Repeat the data that follows, keeping every character intact.

──────── MATERIAL FOR THIS EXERCISE ────────

(* ===== verification/SegmentsBuilder.v ===== *)
(** * Construction of the segments

    [SegmentsBuilder] of [segments/builder.rs] and [Segments::from_builder]:
    the validation of a configuration, and the initial state of the heap and
    the queues. The anonymous memory map is a parameter. *)
From S2P Require Import Prelude Packing F64 KvItem TtlBuckets Eviction SegHeader Segment Segments.

Record SegmentsBuilder := mkBuilder {
  b_heap_size : Z;
  b_segment_size : Z;
  b_policy : Eviction.Policy;
  b_seed : option Z
}.

Definition default_builder : SegmentsBuilder :=
  mkBuilder (64 * 1024 * 1024) (1024 * 1024) Eviction.PolicyRandom None.

Definition eviction_seed (seed : Z) (b : SegmentsBuilder) : SegmentsBuilder :=
  mkBuilder (b_heap_size b) (b_segment_size b) (b_policy b) (Some seed).
Definition with_segment_size (n : Z) (b : SegmentsBuilder) : SegmentsBuilder :=
  mkBuilder (b_heap_size b) n (b_policy b) (b_seed b).
Definition with_heap_size (n : Z) (b : SegmentsBuilder) : SegmentsBuilder :=
  mkBuilder n (b_segment_size b) (b_policy b) (b_seed b).
Definition with_policy (p : Eviction.Policy) (b : SegmentsBuilder) : SegmentsBuilder :=
  mkBuilder (b_heap_size b) (b_segment_size b) p (b_seed b).

Section Build.
Context (integrity : bool) (map_anon : Z -> option bytes) (now : Z).

(** [segments] is what the heap has room for; the map is cut into them. *)
Definition chunk (size : Z) (data : bytes) (i : nat) : bytes :=
  slice (size * Z.of_nat i) size data.

Definition init_segment (size : Z) (data : bytes) (i : nat) : option Segment :=
  Segment.init integrity
    (mkSegment (SegHeader.new integrity (Z.of_nat i + 1)) (chunk size data i)).

Definition admission_cap_of (p : Eviction.Policy) (segments : Z) : Z :=
  match p with
  | S3Fifo ratio => F64.round_as_u32 (F64.mul (F64.of_Z segments) ratio)
  | _ => 0
  end.

Definition spare_capacity_of (p : Eviction.Policy) : Z :=
  match p with
  | Eviction.Merge _ _ _ => 1
  | _ => 0
  end.

(** [Segments::from_builder], with the buckets and the hashtable beside it;
    the outer [None] is a panic. *)
Definition from_builder {H} (b : SegmentsBuilder) (buckets : list TtlBucket) (h : H)
    : option (Config * World H + SegmentsError) :=
  let size := b_segment_size b in
  let segments := b_heap_size b / size in
  if Location.MAX_SEGMENTS <? segments
  then Some (inr (TooManySegments segments Location.MAX_SEGMENTS))
  else
    match map_anon (segments * size) with
    | None => Some (inr Mmap)
    | Some data =>
        let ids := seq 0 (Z.to_nat segments) in
        segs ← mapM (init_segment size data) ids;
        let spare := Z.to_nat (spare_capacity_of (b_policy b)) in
        let queue := map (fun i => Z.of_nat i + 1) ids in
        Some (inl
          (mkConfig size segments (b_policy b) (spare_capacity_of (b_policy b))
             (admission_cap_of (b_policy b) segments),
           mkWorld (map header segs) (map Segment.data segs) (drop spare queue) 0 (take spare queue)
             (spare_capacity_of (b_policy b)) 0
             (new_eviction (Z.to_nat segments) (b_policy b) (b_seed b) now)
             0 0 buckets now h))
    end.

Definition build {H} (b : SegmentsBuilder) (buckets : list TtlBucket) (h : H)
    : option (Config * World H + SegmentsError) :=
  let size := b_segment_size b in
  if size <? ITEM_HDR_SIZE integrity + 1 then Some (inr SegmentTooSmall)
  else if Location.MAX_SEGMENT_BYTES <? size
  then Some (inr (SegmentTooLarge size Location.MAX_SEGMENT_BYTES))
  else if negb (Z.rem size 8 =? 0) then Some (inr SegmentSizeUnaligned)
  else if (b_heap_size b =? 0) || negb (b_heap_size b mod size =? 0)
  then Some (inr (InvalidHeapSize (b_heap_size b) size))
  else from_builder b buckets h.
End Build.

────────

▸ TASK SOLUTION:
(* ===== verification/SegmentsBuilder.v ===== *)
(** * Construction of the segments

    [SegmentsBuilder] of [segments/builder.rs] and [Segments::from_builder]:
    the validation of a configuration, and the initial state of the heap and
    the queues. The anonymous memory map is a parameter. *)
From S2P Require Import Prelude Packing F64 KvItem TtlBuckets Eviction SegHeader Segment Segments.

Record SegmentsBuilder := mkBuilder {
  b_heap_size : Z;
  b_segment_size : Z;
  b_policy : Eviction.Policy;
  b_seed : option Z
}.

Definition default_builder : SegmentsBuilder :=
  mkBuilder (64 * 1024 * 1024) (1024 * 1024) Eviction.PolicyRandom None.

Definition eviction_seed (seed : Z) (b : SegmentsBuilder) : SegmentsBuilder :=
  mkBuilder (b_heap_size b) (b_segment_size b) (b_policy b) (Some seed).
Definition with_segment_size (n : Z) (b : SegmentsBuilder) : SegmentsBuilder :=
  mkBuilder (b_heap_size b) n (b_policy b) (b_seed b).
Definition with_heap_size (n : Z) (b : SegmentsBuilder) : SegmentsBuilder :=
  mkBuilder n (b_segment_size b) (b_policy b) (b_seed b).
Definition with_policy (p : Eviction.Policy) (b : SegmentsBuilder) : SegmentsBuilder :=
  mkBuilder (b_heap_size b) (b_segment_size b) p (b_seed b).

Section Build.
Context (integrity : bool) (map_anon : Z -> option bytes) (now : Z).

(** [segments] is what the heap has room for; the map is cut into them. *)
Definition chunk (size : Z) (data : bytes) (i : nat) : bytes :=
  slice (size * Z.of_nat i) size data.

Definition init_segment (size : Z) (data : bytes) (i : nat) : option Segment :=
  Segment.init integrity
    (mkSegment (SegHeader.new integrity (Z.of_nat i + 1)) (chunk size data i)).

Definition admission_cap_of (p : Eviction.Policy) (segments : Z) : Z :=
  match p with
  | S3Fifo ratio => F64.round_as_u32 (F64.mul (F64.of_Z segments) ratio)
  | _ => 0
  end.

Definition spare_capacity_of (p : Eviction.Policy) : Z :=
  match p with
  | Eviction.Merge _ _ _ => 1
  | _ => 0
  end.

(** [Segments::from_builder], with the buckets and the hashtable beside it;
    the outer [None] is a panic. *)
Definition from_builder {H} (b : SegmentsBuilder) (buckets : list TtlBucket) (h : H)
    : option (Config * World H + SegmentsError) :=
  let size := b_segment_size b in
  let segments := b_heap_size b / size in
  if Location.MAX_SEGMENTS <? segments
  then Some (inr (TooManySegments segments Location.MAX_SEGMENTS))
  else
    match map_anon (segments * size) with
    | None => Some (inr Mmap)
    | Some data =>
        let ids := seq 0 (Z.to_nat segments) in
        segs ← mapM (init_segment size data) ids;
        let spare := Z.to_nat (spare_capacity_of (b_policy b)) in
        let queue := map (fun i => Z.of_nat i + 1) ids in
        Some (inl
          (mkConfig size segments (b_policy b) (spare_capacity_of (b_policy b))
             (admission_cap_of (b_policy b) segments),
           mkWorld (map header segs) (map Segment.data segs) (drop spare queue) 0 (take spare queue)
             (spare_capacity_of (b_policy b)) 0
             (new_eviction (Z.to_nat segments) (b_policy b) (b_seed b) now)
             0 0 buckets now h))
    end.

Definition build {H} (b : SegmentsBuilder) (buckets : list TtlBucket) (h : H)
    : option (Config * World H + SegmentsError) :=
  let size := b_segment_size b in
  if size <? ITEM_HDR_SIZE integrity + 1 then Some (inr SegmentTooSmall)
  else if Location.MAX_SEGMENT_BYTES <? size
  then Some (inr (SegmentTooLarge size Location.MAX_SEGMENT_BYTES))
  else if negb (Z.rem size 8 =? 0) then Some (inr SegmentSizeUnaligned)
  else if (b_heap_size b =? 0) || negb (b_heap_size b mod size =? 0)
  then Some (inr (InvalidHeapSize (b_heap_size b) size))
  else from_builder b buckets h.
End Build.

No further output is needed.